Some remarks on the Schr\"odinger equation with a potential in $L^{r}_{t}L^{s}_{x}$

TL;DR

This paper investigates the dispersive properties of the linear Schrödinger equation with time-dependent potentials in $L^{r}_{t}L^{s}_{x}$ spaces, establishing conditions for Strichartz estimates and demonstrating their optimality through counterexamples.

Contribution

It provides the first comprehensive analysis linking $L^{r}_{t}L^{s}_{x}$ integrability of potentials to Strichartz estimates, including optimality results with counterexamples.

Findings

$L^{r}_{t}L^{s}_{x}$ integrability ensures Strichartz estimates for Schrödinger with potential.

Counterexamples show the sharpness of the integrability conditions.
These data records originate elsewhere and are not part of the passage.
(** * Parlor: the search orchestration of the Angular client

    A shallow embedding of the client-side controllers of the Parlor
    restaurant recommender:

    - [LocationService.getCurrentPosition]   (services/location.service.ts)
    - [SearchComponent]                      (components/search/search.component.ts)
    - [ResultsComponent]                     (components/results/results.component.ts)
    - [App.handleSearch]                     (main.ts)

    Component fields become records, every method becomes a command over
    the component record that also logs the calls it makes on its
    collaborators (HTTP gateway, dialogs, timers).  Callbacks passed to
    [subscribe] become separate commands, run when the matching response
    event is delivered.  The RxJS operators the components rely on
    ([debounceTime], [distinctUntilChanged], [forkJoin]) are modelled in
    [Rx]. *)

From Stdlib Require Import ZArith QArith Qround Lqa String Ascii List Bool Lia.
From stdpp Require Import base list strings.
Import ListNotations.

Local Open Scope string_scope.
Local Open Scope Z_scope.
Local Open Scope list_scope.

(** ** JavaScript values of a [number]-typed slot *)

Module Js.

(** A finite double is a rational; the code below only compares and
    stores numbers, so rationals cover every finite double. *)
Inductive number :=
| Fin (q : Q)
| NaN
| Infinity
| NegInfinity.

(** What a field declared [number] (or [number?]) holds at run time:
    Angular writes [null] for an empty numeric input. *)
Inductive value :=
| Undefined
| Null
| Num (n : number).

Definition Qltb (x y : Q) : bool := negb (Qle_bool y x).

(** ToBoolean *)
Definition truthy (v : value) : bool :=
  match v with
  | Undefined | Null => false
  | Num (Fin q) => negb (Qeq_bool q 0)
  | Num NaN => false
  | Num Infinity | Num NegInfinity => true
  end.

(** ToNumber *)
Definition toNumber (v : value) : number :=
  match v with
  | Undefined => NaN
  | Null => Fin 0
  | Num n => n
  end.

Definition num_lt (a b : number) : bool :=
  match a, b with
  | NaN, _ | _, NaN => false
  | Fin x, Fin y => Qltb x y
  | NegInfinity, NegInfinity => false
  | NegInfinity, _ => true
  | _, NegInfinity => false
  | Infinity, _ => false
  | Fin _, Infinity => true
  end.

(** [a < b] and [a > b] on values *)
Definition lt (a b : value) : bool := num_lt (toNumber a) (toNumber b).
Definition gt (a b : value) : bool := num_lt (toNumber b) (toNumber a).

(** [s] used as a condition: the empty string is falsy *)
Definition truthy_str (s : string) : bool := negb (String.eqb s "").

(** [a || b] on optional strings ([undefined] is [None]) *)
Definition or_str (a : option string) (b : string) : string :=
  match a with
  | Some s => if truthy_str s then s else b
  | None => b
  end.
Results apply to both local and global estimates for large potentials.

Abstract

We study the dispersive properties of the linear Schr\"odinger equation with a time-dependent potential $V(t,x)$. We show that an appropriate integrability condition in space and time on $V$, i.e. the boundedness of a suitable $L^{r}_{t}L^{s}_{x}$ norm, is sufficient to prove the full set of Strichartz estimates. We also construct several counterexamples which show that our assumptions are optimal, both for local and for global Strichartz estimates, in the class of large unsigned potentials $V\in L^{r}_tL^{s}_x$.